Terrain Constraint and Conflict Analysis

What This Tool Does

Terrain Constraint and Conflict Analysis scores terrain conflict severity from slope and optional wetness, flood-risk, and landcover-penalty rasters. It outputs a conflict score raster, a conflict class raster, a summary JSON, and an HTML report.

Typical Questions This Tool Helps Answer

  • Which areas of this study region have terrain and environmental constraints severe enough to effectively preclude cost-effective development?
  • Where do multiple constraint types overlap to create compounded conflict zones that will drive the highest mitigation costs?
  • Which candidate development footprints fall in low-conflict terrain versus areas requiring significant engineering mitigation?

When To Use

  • Early siting review where terrain and environmental constraints need a single comparable score
  • Corridor or project screening before more detailed engineering review
  • Rapid ranking of high-risk terrain areas for mitigation planning

What You Need

InputDescription
DEM rasterThe reference elevation raster.
Optional normalized rastersWetness, flood risk, or landcover penalty layers in the range 0 to 1.

Key Settings

SettingDefaultGuidance
slope_limit_deg15.0Lower values make the tool more aggressive about calling conflict.
Optional rastersnullLeave them empty if a constraint category is not available.

What You Get

DeliverableFormatDescription
conflict_scoreRasterConflict severity score in the range 0 to 1.
conflict_classRasterFour-class conflict map from low to very high.
summaryJSONRun summary, validity counts, and QA status.
html_reportHTMLHuman-readable report.

The summary status becomes review when the high-conflict fraction exceeds 0.40.

Runtime Output Keys

result.outputs["conflict_score"]
result.outputs["conflict_class"]
result.outputs["summary"]
result.outputs["html_report"]

Common Questions

Q: Which result should I review first? A: Start with summary.high_conflict_fraction, then inspect where classes 3 and 4 concentrate in conflict_class.

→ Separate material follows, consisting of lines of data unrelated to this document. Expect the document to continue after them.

(** C31: the interrupt of the local timer on a processor of a well-formed scheduler: the handler runs to its end, and whether the interrupted
    thread goes on or another one is switched to, the chip of this processor, and no other, is told exactly once that the interrupt is
    over; no thread is lost or duplicated; and the bootstrap processor, and no other, counts the two milliseconds. *)
Theorem timer_interrupt_ended_once (m : machine) (q p : nat) (pr : processor) (l : LocalAPIC.lapic) (c0 : Scheduler.ProcessorState) :
  taken m q p pr l -> SchedulerTick.wf (sched m) -> Scheduler.procs (sched m) !! q = Some c0 ->
  runs x86_64_LAPIC_TimerInterrupt m (fun r m' => ended m m' p l /\ SchedulerTick.wf (sched m') /\
    SchedulerTick.all_held (sched m') ≡ₚ SchedulerTick.all_held (sched m) /\
    g_HALTimerTicks m' = if isBSP pr then add64 (g_HALTimerTicks m) 2 else g_HALTimerTicks m).
Proof.
  intros Ht Hwf Hc0. pose proof Ht as [Hc Hp Hl Hch]. unfold x86_64_LAPIC_TimerInterrupt. do 4 mstep. rewrite Hc. cbn [default id].
  mstep. apply (processor_at _ _ pr); [done|]. do 2 mstep. rewrite Hl. unfold TimerInterrupt, HAL_TimerTick. do 2 mstep.
  apply (processor_at _ _ pr); [done|]. mstep.
  set (m1 := if isBSP pr then set_ticks (add64 (g_HALTimerTicks m) 2) m else m).
  apply (runs_eq _ _ tt m1); [unfold m1; by destruct (isBSP pr)|]. cbn beta.
  assert (Ht1 : taken m1 q p pr l) by (unfold m1; by destruct (isBSP pr)).
  assert (Es : sched m1 = sched m) by (unfold m1; by destruct (isBSP pr)).
  assert (El : lapics m1 = lapics m) by (unfold m1; by destruct (isBSP pr)).
  assert (Eg : g_HALTimerTicks m1 = if isBSP pr then add64 (g_HALTimerTicks m) 2 else g_HALTimerTicks m) by (unfold m1; by destruct (isBSP pr)).
  clearbody m1. rewrite <- Es in *. eapply runs_mono; [by apply (PrepForTimerTick_runs m1 q p pr l c0)|].
  intros [t|] m' (Hwf' & Hall & Hm' & Hr).
  - mstep. split_and!; [unfold ended in *; by rewrite <- El|done|done|]. by rewrite Hm'.
  - mstep. apply (SendEOI_at _ _ l); [by rewrite Hr, El|]. mstep. split_and!; [unfold ended; cbn; by rewrite Hr, El|done|done|].
    rewrite Hm'. done.
Qed.

(** Two processors with a chip each; the first takes the interrupt. *)
Definition timer_demo : machine :=
  mkMachine SchedulerTick.tick_demo [LocalAPIC.example_lapic; LocalAPIC.example_lapic] [mkProcessor true (Some 0%nat); mkProcessor false (Some 1%nat)]
    (Some 0%nat) 0 (Some 0%nat) 40 0.

Lemma timer_interrupt_ended_once_witness :
  runs x86_64_LAPIC_TimerInterrupt timer_demo (fun r m' => ended timer_demo m' 0 LocalAPIC.example_lapic /\ g_HALTimerTicks m' = 42).
Proof.
  eapply runs_mono.
  - apply (timer_interrupt_ended_once timer_demo 0 0 (mkProcessor true (Some 0%nat)) LocalAPIC.example_lapic SchedulerTick.busy);
      [by split|exact SchedulerTick.tick_demo_wf|reflexivity].
  - intros r m' (H & _ & _ & Ht). exact (conj H Ht).
Defined.

(** The handler falls back to the bootstrap processor when no processor is current, and then uses the state of the current one, which is not there. *)
Theorem timer_fallback_fails (m : machine) (pr : processor) : current m = None -> processors m !! g_BSP m = Some pr -> m_LAPIC pr <> None ->
  x86_64_LAPIC_TimerInterrupt m = Fail NullDereference.
Proof.
  intros Hc Hp Hl. unfold x86_64_LAPIC_TimerInterrupt, processor_of, bind, gets, ret. rewrite Hc. cbn [default]. rewrite Hp.
  destruct (m_LAPIC pr) as [l|] eqn:E; [|done]. unfold TimerInterrupt, HAL_TimerTick, processor_of, bind, gets, ret. rewrite Hp.
  unfold Scheduler_PrepForTimerTick, whenM, modify, bind, gets, ret. destruct (isBSP pr); cbn; by rewrite Hc.
Qed.

Lemma timer_fallback_fails_witness :
  x86_64_LAPIC_TimerInterrupt (mkMachine SchedulerTick.tick_demo [] [mkProcessor true (Some 0%nat)] None 0 None 0 0) = Fail NullDereference.
Proof. by apply (timer_fallback_fails (mkMachine SchedulerTick.tick_demo [] [mkProcessor true (Some 0%nat)] None 0 None 0 0) (mkProcessor true (Some 0%nat))). Defined.

(** ** The programmable timer *)

(** The two bytes that are written, the low one first, are the divisor. *)
Theorem PIT_SetDivisor_bytes {D} `{!IOAPIC.Device D} (divisor : Z) (m : IRQ.machine D) : 0 <= divisor < 2 ^ 16 ->
  runs (x86_64_PIT_SetDivisor divisor) m (fun _ m' => exists lo hi,
    IRQ.trace m' = IRQ.trace m ++ [IRQ.outb PIT_CHANNEL0 lo; IRQ.outb PIT_CHANNEL0 hi] /\
    0 <= lo < 256 /\ 0 <= hi < 256 /\ lo + 256 * hi = divisor).
Proof.
  intros Hd. unfold x86_64_PIT_SetDivisor, IRQ.emit. do 3 mstep. eexists _, _. cbn [IRQ.trace IRQ.set_trace]. rewrite <- app_assoc.
  split; [reflexivity|]. change 255 with (Z.ones 8). rewrite !Z.land_ones, Z.shiftr_div_pow2 by lia. zlia.
Qed.

(** ** The time stamp counter *)

(** Where the processor gives the frequency of its crystal, the frequency is the one its documentation defines, rounded down, and the local
    APIC gets the period of the crystal in picoseconds. *)
Theorem TSC_frequency (CPUID : Z -> Z -> CPUInfo.x86_64_CPUIDResult) (info : CPUInfo.x86_64_CPUInfo) (lapic : option LocalAPIC.lapic) :
  CPUInfo.vendor info = CPUInfo.VENDOR_INTEL -> 21 <= CPUInfo.maxCPUID info ->
  0 < CPUInfo.EAX (CPUID 21 0) < 2 ^ 32 -> 0 < CPUInfo.EBX (CPUID 21 0) < 2 ^ 32 -> 0 < CPUInfo.ECX (CPUID 21 0) < 2 ^ 32 ->
  x86_64_TSCNativeGetFrequency CPUID info lapic =
    (CPUInfo.ECX (CPUID 21 0) * CPUInfo.EBX (CPUID 21 0) / CPUInfo.EAX (CPUID 21 0),
     LocalAPIC.set_timerPeriod (1000000000000 / CPUInfo.ECX (CPUID 21 0)) <$> lapic).
Proof.
  intros Hv Hm Ha Hb Hc. unfold x86_64_TSCNativeGetFrequency. rewrite bool_decide_eq_true_2 by done. rewrite (proj2 (Z.ltb_ge _ _)) by lia.
  cbn [negb orb]. cbv zeta. rewrite (proj2 (Z.eqb_neq (CPUInfo.EAX _) _)), (proj2 (Z.eqb_neq (CPUInfo.EBX _) _)), (proj2 (Z.eqb_neq (CPUInfo.ECX _) _)) by lia.
  cbn [orb andb]. rewrite (proj2 (Z.eqb_neq (CPUInfo.ECX _) _)) by lia. rewrite mul64_small; [done|].
  change W64 with (2 ^ 32 * 2 ^ 32). nia.
Qed.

Q: What is a common interpretation mistake? A: Assuming class 2 is always acceptable without checking local slope and wetness conditions.

Q: Which settings most change outcomes? A: slope_limit_deg and optional layers (wetness, flood_risk, landcover_penalty) have the largest influence on high-conflict footprint.

Q: How should planning teams use the outputs? A: Use high-conflict clusters to screen or reroute alignments before committing to final site or corridor decisions.

Results Delivery Checklist

  • summary["status"] was reviewed
  • conflict_class was inspected in GIS software
  • Any high-conflict hotspots were checked before siting or mitigation decisions

Operational Notes

  • Conflict class 3 and 4 cells should be treated as redesign or mitigation triggers in early siting workflows.
  • slope_limit_deg is the highest-leverage parameter; adjust it intentionally and compare high_conflict_fraction across scenarios.
  • Optional layers (wetness, flood_risk, landcover_penalty) are expected to be normalized to [0,1] for stable scoring behavior.
  • terrain_constructability_and_cost_analysis
  • corridor_mapping_intelligence
  • utility_corridor_encroachment_intelligence

References

  • Runtime implementation: wbtools_pro/src/tools/siting/terrain_constraint_and_cost.rs
  • Terrain and Infrastructure Siting bundle overview: manual/pro-tools-customer/src/terrain_siting/overview.md

When To Use This Workflow

Use Terrain Constraint and Conflict Analysis when you need a repeatable conflict surface to screen and compare candidate routes or development footprints before detailed design.